An einem Montag Morgen wurde Martin vor den Vorstand zitiert. Er wunderte sich, weil er eigentlich die ganze Sache für sich schon abgehakt hatte. Sogar Jean Paul Maurus, der Vorstandsvorsitzende war neben Sean anwesend. Auch der Entwicklungsvorstand, der alte und gutmütige Prof. Peter Brocks und der Produktionsvorstand Schulte saßen da im illustren Kreis.
„Guten Morgen, Herr Dr. Hohenstein. Danke, dass sie sich die Zeit nehmen“, sagte Maurus. Als ob er eine Wahl gehabt hätte.
„NeuroX entwickelt sich ja prächtig. Und wir wissen, Ihren Beitrag einzuordnen.“ 'Einordnen' klang irgendwie ambivalent. Aber er war ja in der Schweiz. Worauf er wohl hinauswollte, dachte Martin.
„Wie sie vielleicht wissen, geht Prof. Brocks in den Ruhestand.“ Martin wusste es nicht und wunderte sich über die Wendung.
„Und da haben wir uns wegen der Nachfolge Gedanken gemacht. Der Verwaltungsrat wollte jemanden von außen anheuern.“ So what, dachte Martin, machte aber ein ernstes und interessiertes Gesicht. Er hatte mit Brocks kaum etwas zu tun, obwohl er sein Vorgesetzter war und mit einem Neuen wird das nicht anders sein.

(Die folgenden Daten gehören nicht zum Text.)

Lemma decode_chunk_entry n first str_size r br e rest acc :
  entry_ok first e -> 0 <= r -> r < str_size -> br < str_size ->
  decode_chunk (S n) first str_size r br (entry_bytes e ++ rest) acc
  = decode_chunk n first str_size (r + 16 + zlen e.2) (br + zlen e.2) rest (acc ++ [e]).
Proof.
  intros ([Hpos Hlen] & Hseq & Hne) Hr H1 H2. cbn [decode_chunk].
  rewrite (proj2 (Z.ltb_lt r str_size)), (proj2 (Z.ltb_lt br str_size)) by done. cbn [andb].
  assert (zlen (entry_bytes e ++ rest) = 16 + zlen e.2 + zlen rest) as Hz
    by (rewrite zlen_app, zlen_entry_bytes; lia).
  pose proof (zlen_nonneg rest).
  destruct (Z.ltb_spec (zlen (entry_bytes e ++ rest)) 16); [lia|].
  assert (DecodeFixed64 kLittleEndian (entry_bytes e ++ rest) = zlen e.2) as ->.
  { unfold entry_bytes. rewrite <- app_assoc. apply DecodeFixed64_le_split. split; lia. }
  assert (zdrop 8 (entry_bytes e ++ rest) = le_split 8 e.1 ++ e.2 ++ rest) as ->.
  { unfold entry_bytes. by rewrite <- !app_assoc, zdrop_le_split. }
  rewrite DecodeFixed64_le_split by done.
  destruct (Z.eqb_spec (zlen e.2) 0); [lia|].
  assert ((e.1 =? 0) && negb first = false) as ->.
  { destruct first; [by rewrite andb_false_r|]. destruct (Z.eqb_spec e.1 0); [|done]. by destruct Hne. }
  destruct (Z.ltb_spec (zlen (entry_bytes e ++ rest)) (16 + zlen e.2)); [lia|].
  rewrite (zdrop_app' (16 + zlen e.2)) by (by rewrite zlen_entry_bytes).
  assert (zdrop 16 (entry_bytes e ++ rest) = e.2 ++ rest) as ->.
  { unfold entry_bytes. rewrite app_assoc, <- app_assoc. apply zdrop_app'.
    by rewrite zlen_app, !zlen_le_split. }
  rewrite ztake_app. by destruct e.
Qed.

Lemma decode_chunk_pad n first str_size r br pad acc :
  0 <= r -> br <= r -> r + zlen pad = str_size -> chunk_pad pad ->
  decode_chunk (S n) first str_size r br pad acc = Entries acc.
Proof.
  intros Hr Hbr Hlen Hpad. cbn [decode_chunk]. pose proof (zlen_nonneg pad).
  destruct (Z.ltb_spec str_size r); [lia|].
  destruct Hpad as [->|[rest ->]].
  - rewrite zlen_nil in Hlen. destruct (Z.ltb_spec r str_size); [lia|done].
  - rewrite zlen_app, zlen_zeros in Hlen by lia. pose proof (zlen_nonneg rest).
    destruct (_ && _); [|done]. rewrite zlen_app, zlen_zeros by lia.
    destruct (Z.ltb_spec (16 + zlen rest) 16); [lia|].
    change (zeros 16 ++ rest) with (le_split 8 0 ++ (le_split 8 0 ++ rest)).
    by rewrite DecodeFixed64_le_split.
Qed.

Lemma zlen_chunk_bytes es :
  zlen (chunk_bytes es) = foldr (fun e n => 16 + zlen e.2 + n) 0 es.
Proof.
  induction es as [|e es IH]; [done|]. change (chunk_bytes (e :: es)) with (entry_bytes e ++ chunk_bytes es).
  rewrite zlen_app, zlen_entry_bytes, IH. done.
Qed.

Lemma decode_chunk_entries n first str_size r br es pad acc :
  (length es < n)%nat -> Forall (entry_ok first) es -> chunk_pad pad -> 0 <= r -> br <= r ->
  r + zlen (chunk_bytes es) + zlen pad = str_size ->
  decode_chunk n first str_size r br (chunk_bytes es ++ pad) acc = Entries (acc ++ es).
Proof.
  revert n r br acc. induction es as [|e es IH]; intros n r br acc Hn Hok Hpad Hr Hbr Hlen.
  - destruct n as [|n]; [simpl in Hn; lia|]. rewrite app_nil_r. change (zlen (chunk_bytes [])) with 0 in Hlen.
    change (chunk_bytes [] ++ pad) with pad. apply decode_chunk_pad; [done..|lia|done].
  - apply Forall_cons in Hok as [He Hok]. destruct n as [|n]; [simpl in Hn; lia|].
    change (chunk_bytes (e :: es)) with (entry_bytes e ++ chunk_bytes es) in *.
    rewrite zlen_app, zlen_entry_bytes in Hlen. pose proof He as ([Hpos _] & _).
    pose proof (zlen_nonneg (chunk_bytes es)). pose proof (zlen_nonneg pad).
    rewrite <- app_assoc, decode_chunk_entry by (done || lia).
    rewrite IH; [by rewrite <- app_assoc|simpl in Hn; lia|done|done|lia..].
Qed.
(* ===== verification/FileReadProps.v ===== *)
(** * Properties of reads

    What a file holds, and that positioned reads of files other than
    write-ahead logs return it. *)

From S2P Require Import Prelude Status Coding Device MemDevice Zone Zbd ZbdProps ZoneFile FileRead ZoneFileProps.

(** ** The contents of a file *)

Section contents.
Context {D L : Type} `{spec : BackendSpec D L}.

(** The bytes of the extents on the device [d]. *)
Definition pieces (d : D) (es : list ZoneExtent) : list bytes :=
  (fun e => range (disk d) (e_start_ e) (e_length_ e)) <$> es.
Definition contents (d : D) (es : list ZoneExtent) : bytes := mjoin (pieces d es).

(** An extent that is not empty and ends at least a block before the end of the
    device, so that aligned reads stay inside of it. *)
Definition extent_readable (e : ZoneExtent) : Prop :=
  0 <= e_start_ e /\ 0 < e_length_ e /\
  e_start_ e + e_length_ e + block_sz_ <= nr_zones_ * zone_sz_ /\
  e_length_ e + block_sz_ <= Z.of_nat loop_bound.

Lemma pieces_same d d' es :
  (forall a, disk d' a = disk d a) -> pieces d' es = pieces d es.
Proof.
  intros H. unfold pieces. apply list_fmap_ext. intros i e _. apply range_ext. intros; apply H.
Qed.

Lemma contents_same d d' es : (forall a, disk d' a = disk d a) -> contents d' es = contents d es.
Proof. intros H. unfold contents. by rewrite (pieces_same d). Qed.

Lemma zlen_contents_1 d e : 0 <= e_length_ e -> zlen (contents d [e]) = e_length_ e.
Proof. intros H. unfold contents. simpl. by rewrite app_nil_r, zlen_range. Qed.
(* ===== verification/WalAppend.v ===== *)
(** * Appending to the write-ahead log

    What one flush of a log file hands to the device ([ZoneFile::SparseAppend],
    io_zenfs.cc, with [is_wal_] set): the record that [RecoverWALChunk] reads
    back, how much of a chunk it reads back when the records are padded, and
    what happens when the next barrier cuts the flush in two.  Also what
    [ResetWALZones] does with a log that is not open. *)

From S2P Require Import Prelude Status Coding Device MemDevice Zone Zbd ZbdProps ZoneFile FileWrite FileRead WalRecovery FileWriteProps.

Section wal_append.
Context {D L X : Type} `{be : ZonedBlockDeviceBackend D L} {szd : SZDOnceLog D L}
  {cfg : BuildConfig} {mw : MetadataWriter D L X}.
Implicit Types s : FSt D L X.

(** ** The record in the buffer *)

(** The record of [data] with its padding. *)
Definition entry_block (seq : Z) (data : bytes) : bytes :=
  entry_bytes (seq, data) ++ zeros (pad_to 4096 (16 + zlen data)).

Lemma pad_4096 n : 0 <= n -> 0 <= pad_to 4096 n < 4096.
Proof.
  intros Hn. unfold pad_to. pose proof (Z.mod_pos_bound n 4096 ltac:(lia)).
  destruct (Z.eqb_spec (n mod 4096) 0); lia.
Qed.

Lemma zlen_entry_block seq data :
  zlen (entry_block seq data) = 16 + zlen data + pad_to 4096 (16 + zlen data).
Proof.
  pose proof (zlen_nonneg data). pose proof (pad_4096 (16 + zlen data) ltac:(lia)).
  unfold entry_block. rewrite zlen_app, zlen_entry_bytes, zlen_zeros by lia. done.
Qed.

Definition with_buf s (b : bytes) : FSt D L X := mkFSt (f_zbd s) (f_file s) b (f_ctx s).
(** ** Closing *)

Lemma Close_spec direct verify A w :
  fw_inv direct verify A w -> outcome FileWriter_Close w (fun _ w' => released A w') (fun w' => seen_error_ w' = true).
Proof.
  intros (Hi & Hz & Hver). destruct (winv_file _ _ _ Hi) as (f & Hf & _). unfold FileWriter_Close.
  eapply (outcome_bind get _ _ (fun x y => x = w /\ y = w)); [by split|]. intros ? ? [-> ->].
  rewrite (wi_error _ _ _ Hi), Hf. eapply outcome_attempt; [by apply Flush_spec|..].
  - intros [] w1 (Hi1 & Hs1 & (_ & Hz1 & _) & _). cbn [status_of].
    eapply outcome_bind; [eapply outcome_conseq; [apply (close_truncate_ok direct A); [done|congruence|apply (wi_len _ _ _ Hi)]|intros ? ? HQ; exact HQ|done]|].
    intros s w2 [Hf2 Hs2]. destruct (ok s) eqn:E; [|by apply close_release_failed]. destruct (Hs2 eq_refl) as [-> ?]. by eapply close_release_ok.
  - intros e w1 He [(f1 & Hf1 & _) _]. cbn [status_of].
    eapply outcome_bind; [apply close_truncate_failed; eauto|]. intros s w2 [Hs Hf2]. by apply close_release_failed.
Qed.
(** ** Padding *)

Lemma Pad_loop_spec direct op n : forall left w A,
  winv direct A w -> (direct = true -> pending_sync_ w = true) -> perform_data_verification_ w = false ->
  0 <= left -> len_ok direct (A ++ zeros left) -> left <= Z.of_nat n ->
  (cursize_ (buf_ w) = ab_capacity (buf_ w) -> 0 < left -> left < Z.of_nat n) ->
  outcome (Pad_loop n left op) w (fun _ w' => winv direct (A ++ zeros left) w' /\ same_options w w') (failed direct (A ++ zeros left)).
Proof.
  induction n as [|n IH]; intros left w A Hi Hp Hv Hpos Hl Hn Hfull; cbn [Pad_loop];
    (destruct (Z.ltb_spec 0 left); [|assert (left = 0) as -> by lia; cbn; rewrite app_nil_r; by split]); [lia|].
  eapply (outcome_bind get _ _ (fun x y => x = w /\ y = w)); [by split|]. intros ? ? [-> ->]. cbv zeta.
  pose proof (wi_buf _ _ _ Hi) as Hb. pose proof (bo_size _ Hb). rewrite ab_room_eq by done. set (k := Z.min _ left).
  destruct (PadWith_ok k _ Hb) as (Hb' & Hd & Hcur); [lia|]. set (w1 := set_buf (PadWith k (buf_ w)) w).
  assert (zeros left = zeros k ++ zeros (left - k)) as Hsplit.
  { unfold zeros. rewrite <- replicate_add. f_equal. lia. }
  destruct (winv_fill direct A w (PadWith k (buf_ w)) (buffered_data_crc32c_checksum_ w) (zeros k) Hi Hp Hb' Hd eq_refl) as [Hi1 Ho1].
  { unfold checks. by rewrite Hv. }
  { eapply len_ok_prefix; [|exact Hl]. rewrite Hsplit, app_assoc. by apply prefix_app_r. }
  eapply (outcome_bind (modify _) _ _ (fun _ x => x = w1)); [done|]. intros [] ? ->.
  change (set_buffered_crc _ _) with w1 in Hi1, Ho1.
  eapply (outcome_bind (when _ _) _ _ (fun _ w2 => winv direct (A ++ zeros k) w2 /\ same_options w1 w2 /\
    (0 < left - k -> cursize_ (buf_ w2) < ab_capacity (buf_ w2)))).
  { destruct (Z.ltb_spec 0 (left - k)); cbn [when]; [|split_and!; [done|done|lia]].
    eapply outcome_conseq; [apply or_error_failed; eapply outcome_conseq; [by apply Flush_spec|intros ? ? HQ; exact HQ|apply failed_leaves]|..].
    - intros [] w2 (Hi2 & _ & Ho2 & Hdr1 & Hdr2). split_and!; [done|done|]. intros _. rewrite Hdr1, Hdr2.
      change (pending_sync_ w1) with (pending_sync_ w). cbn [buf_ w1 set_buf]. pose proof (bo_capacity _ Hb').
      destruct direct; [|lia]. rewrite (Hp eq_refl), Hcur. cbn in *. replace (cursize_ (buf_ w) + k) with (ab_capacity (buf_ w)) by lia.
      rewrite (bo_pages _ Hb). lia.
    - intros w2. apply failed_prefix. rewrite Hsplit, app_assoc. by apply prefix_app_r. }
  intros [] w2 (Hi2 & Ho2 & Hroom). assert (same_options w w2) as Ho by (by etrans). destruct Ho as (? & ? & Hp2 & Hv2 & ? & ?).
  eapply outcome_conseq; [eapply (IH (left - k) w2 (A ++ zeros k) Hi2)|..].
  - rewrite Hp2. done.
  - congruence.
  - lia.
  - by rewrite <- app_assoc, <- Hsplit.
  - destruct (decide (cursize_ (buf_ w) = ab_capacity (buf_ w))); lia.
  - intros E Hr. specialize (Hroom Hr). lia.
  - intros [] w' [Hi' Ho']. rewrite <- app_assoc, <- Hsplit in Hi'. split; [done|]. by repeat (etrans; [eassumption|]).
  - by rewrite <- app_assoc, <- Hsplit.
Qed.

„Wir haben uns aber entschlossen, jemand aus eigener Aufzucht zu nehmen. Unsere Wahl ist auf sie gefallen. Dr. Frank Thomsen wird dann ihre Stelle übernehmen Bitte überlegen sie es sich und teilen uns ihren Entschluss innert der nächsten Woche mit. Das wär's dann. Vielen Dank und einen erfolgreichen Tag. Wir wollen sie nicht länger von ihren Aufgaben abhalten.“
Peng-peng-fertig. Martin nickte höflich, Worte fielen ihm gerade nicht ein und er zog sich in leichter Trance zurück. Er, der Kleingeist hatte geglaubt, sie würden ihn wegen des USB-Sticks zitieren und seine Karriere für beendet erklären und dann das. Er fühlte erst einmal ausgeprägte Leere und nur langsam wurde ihm das Geschehene bewusst. Er war in den Vorstand befördert worden. Auf Schweizer Art: Schlicht und klar. Einfache Dinge wurden einfach vermittelt. Widerspruch zwecklos. Ablehnen war gleichbedeutend mit hinausgeworfen werden ohne Zukunft – zumindest in der Schweiz und wahrscheinlich auch weit darüber hinaus. Und Frank würde seine Stelle bekommen. Für Miriam war das eine berufliche Katastrophe. Seine Ablehnung würde Miriam aber auch nicht helfen.